═══ Provided material ═══
(* ===== verification/Prelude.v ===== *)
(** * The RTL8188FU driver: a verification library

    The repository is a Linux driver for the RTL8188F USB Wi-Fi chip with the extensions an
    IP camera needs ("EZVIZ": start-up from a configuration file, smart configuration by probe
    requests, calibration ioctls). It is written in C; the definitions here follow the C
    functions branch by branch and keep their names.

    ** How C is modelled

    - A [w]-bit integer is a [Z]; wrap-around is written out ([u8], [u16], [u32], [u64],
      [s32]) where the code can reach it.
    - A buffer is a list of bytes. A pointer into it is an offset, NULL is [None]. Reads and
      writes ([rd], [wr], [rdn], [wrn], [memcmp_eq]) are bounds-checked: a function returns
      [Ok] with its results, or the [fault] at which the C program leaves defined
      behaviour. ([Elsewhere] is none: there control passes to code that is not modelled; it
      occurs in [RecvValid] and [RecvPath] only.) A theorem that a function returns [Ok] is therefore a
      memory-safety theorem, and the theorems named [.._iff] give the exact inputs that break it.
    - Output parameters and the objects a function changes are results; static state is
      a record passed through.
    - A loop is [loop step fuel]: [step] is the C loop body. [FuelOut] has no counterpart in C;
      each call passes fuel that covers the loop (usually one more than the length of
      the text scanned), and the theorems exclude [FuelOut], by [loop_spec] and a
      measure. Where the C loop does not end ([Wps]) the theorem says for every fuel when.
      Loops over a counter are structural.
    - [size_t] is unsigned with 32 bits. Whether an allocation succeeds is an argument; where its bytes
      matter, the allocator is one.
    - Code outside the repository (the kernel's file, user-memory and timer calls, the chip's
      registers, the efuse) is a parameter or a class.

    ** The files

    - [Prelude]: integers, the result monad, buffers, loops, tactics.
    - [Ies]: the format the element routines share: [enc] writes elements as bytes.
    - [PwrSeqCmd]: [hal/HalPwrSeqCmd.c], the interpreter of power sequences: command filter,
      masked write, polling. It ends; which polls succeed; how many registers it reads;
      a write changes the masked bits only.
    - [PwrFlow8188F]: the tables of [include/Hal8188FPwrSeq.h] and the flows of
      [hal/rtl8188f/Hal8188FPwrSeq.c], run by the interpreter: no flow faults on
      any chip; the polls of a flow share one budget.
    - [EzConfigVars], [EzCountry], [EzMac], [EzPreinit]: the start-up part of
      [os_dep/linux/ez_wifi_config.c]. [process_config_vars] scans the configuration text;
      [ez_set_country] maps a code to a channel plan; [ez_mac2u8] parses an address;
      [ez_wifi_preinit] ties them together, with every allocation and open file accounted for.
    - [EzCalib]: the ioctls of the same file over an abstract efuse (class [Efuse]).
    - [EzSc]: [os_dep/linux/ez_sc.c]: the static state is a record; probe requests, probe
      responses and ioctls are operations on it, and events of the sequences that [ez_run] executes.
      Handshake theorems run the ioctls and the frame handlers in sequence.
    - [Ie]: [core/rtw_ieee80211.c], first part: searching, removing, replacing and
      building elements, rate filters, the beacon of an ad hoc network.
    - [IeSec]: the WPA and RSN part: suite tables, parsers, collection from a beacon.
    - [Wps]: the WPS part and the extended capabilities.
    - [ElemParse]: [rtw_ieee802_11_parse_elems] and the choice of the station's address.
    - [Reorder]: the receive reordering window of [core/rtw_recv.c], with an abstract
      receiver of unbounded sequence numbers that it refines.
    - [Crc32], [Arc4], [Sec], [Wep], [Michael], [TkipKey], [Tkip]: software encryption in
      [core/rtw_security.c]: the checksum, proved to be division by the CRC-32 polynomial; RC4; what the
      ciphers share (attributes, the loop over fragments, counters); WEP; the Michael
      code; the two phases of TKIP key mixing; TKIP.
    - [Words], [Aes], [Modes], [Ccm], [Gf128], [Omac], [Gcm]: the AES of [core/crypto]: the cipher by
      tables, proved to be FIPS 197; what the modes share; CCM; the field of 2^128 elements, its
      polynomials and bytes; CMAC; GCM and GMAC.
    - [Ccmp], [Gcmp], [SwCrypt]: the ciphers of frames over them ([core/crypto/ccmp.c], [gcmp.c],
      [core/rtw_swcrypto.c]) and the entry points of [core/rtw_security.c], which choose the key.
    - [Bip], [BipAes]: protection of broadcast management frames, over message authentication codes
      given by an interface (class [MacPrims]); and the interface implemented by [Omac] and [Gcm].
    - [RecvFrame]: a received frame as a window of a buffer, with the four moves of its ends, the
      LLC parser and the step from an 802.11 to an Ethernet header.
    - [RecvPn]: packet numbers and duplicates: the two replay checks, whose rule is not quite the one their
      comment gives, and [recv_decache].
    - [Defrag]: the pool of received frames, reassembly and the Michael check.
    - [RecvMpdu]: A-MSDU subframes and the delivery to the network stack, on a station.
    - [StaTable]: [core/rtw_sta_mgt.c], the table of stations: hash buckets over a pool of records, release
      with the received frames a station holds, association ids. It refines a set of addresses.
    - [Acl]: the access control lists of [core/rtw_ap.c], which refine one bounded set of addresses per period.
    - [RecvValid]: validation of data frames (management and control frames lead [Elsewhere]): header, addresses, transmitter, duplicates, cipher, the rule against
      plain frames; what a station accepts, exactly.
    - [RecvPath]: the receive path as a whole: [rtw_recv_entry], [recv_func] and its two halves, decryption, the
      controlled port, delivery (not on an access point, which forwards). No buffer of the pool is lost on it; what a
      blocked port lets through.
    - [TxFrame]: data frames to send, from [core/rtw_xmit.c]: cipher and packet number ([update_attrib_sec_info]), header
      ([rtw_make_wlanhdr]), fragments, Michael code and software encryption ([rtw_xmitframe_coalesce]).
    - [Trip]: sending and receiving together: what an access point seals, a station with the same key delivers.
    - [TkipCm]: the TKIP countermeasures, over a tick counter of 32 bits (class [Jiffies]).

    ** How the parts meet

    [IeSec] and [Wps] call the searches of [Ie]; [Wps] also its editing routines. [EzPreinit]
    calls the scanner, the country table and the address parser. [PwrFlow8188F] runs its tables
    through [PwrSeqCmd]. [ElemParse], [Ie], [IeSec], [Wps] and [EzSc] state their theorems over the
    element format of [Ies]. A frame passes [Reorder] before any of its content is parsed. [Wep], [Tkip] and
    [SwCrypt] share the attributes, counters and loop over fragments of [Sec]; [SwCrypt] runs one entry
    point over a record of cipher operations, with [Ccmp] and [Gcmp] as instances. [Ccm], [Gcm] and [Omac]
    use the cipher only through [CipherOk] of [Modes]. [StaTable] owns the windows of [Reorder] and the fragment
    queues of [Defrag], and gives their frames back to the pool of [Defrag]. [RecvPath] runs a frame through [RecvValid],
    the cipher its attributes name, [Defrag], the controlled port, [Reorder] and [RecvMpdu], over one state: the station table, the
    pool, the frames in windows and those that wait for the key. [TxFrame] looks stations up in [StaTable] and runs the routines of [Wep],
    [Michael], [Tkip] and [SwCrypt] on the buffer it filled. [Trip] has no definitions of code: its theorem puts [TxFrame] and
    [RecvPath] one behind the other.

    ** What the groups of theorems show

    - Equivalence: the cipher by tables is AES, the CRC by table is polynomial division, CMAC, GHASH and
      Michael are their definitions; CCMP and GCMP frames open to what was sealed and to nothing else.
    - Functional: the searches return the first (or, where the code keeps overwriting,
      the last) element; removal and replacement are exactly those on lists of elements; the
      parsers invert the encoders ([.._roundtrip]); a packet that one driver sends is the packet the other hands up.
    - Order and liveness: frames are handed on in strictly increasing order and none waits for
      ever; loops end.
    - Safety and bounds: on arbitrary bytes the parsers stay inside the block, or the
      exact condition under which they do not.
    - Errors: a search loop that a received frame can make endless, buffers that are
      written past their end, a leak; each is stated as a theorem about the code as it is.

    ** Bounds and fuel

    Element bodies are below 256 bytes and blocks below [2^31], as [elem_ok] and the theorems
    state; [process_config_vars] works on texts up to 65536 bytes (its buffer has 4096).
    Sequence numbers have 12 bits; a received frame is taken to be within half the number space of
    the window start, which is what the code's comparison can tell apart.

    ** What is not modelled

    Received management and control frames, forwarding by an access point. Of the transmit path the queues, buffers and descriptors, the choice of rates and
    protection, and management frames; the MLME, AP, P2P and TDLS state machines, power saving, channel plans and the efuse
    format; SHA-256 and AES-SIV; the HAL and PHYDM register sequences, whose behaviour is
    the chip's; generated tables and firmware; the Linux glue; debugging output. Mesh, WAPI and TDLS branches
    are left out of the receive path. Locks are modelled by the atomicity of the operations they
    guard. Of the station table the transmit queues, MAC ids and the session tracker are left. The
    P2P and WFD elements, [core/rtw_rm_fsm.c], the efuse packets and [core/rtw_chplan.c] would come next. *)
From Stdlib Require Import ZArith Lia Bool Ascii String.
From stdpp Require Import base option list numbers.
═══
■ Exercise requirements
Give back the records above exactly, limited to the lines between the one holding "exact condition under" and the one holding "Bounds and fuel", inclusive.

■ Output
      exact condition under which they do not.
    - Errors: a search loop that a received frame can make endless, buffers that are
      written past their end, a leak; each is stated as a theorem about the code as it is.

    ** Bounds and fuel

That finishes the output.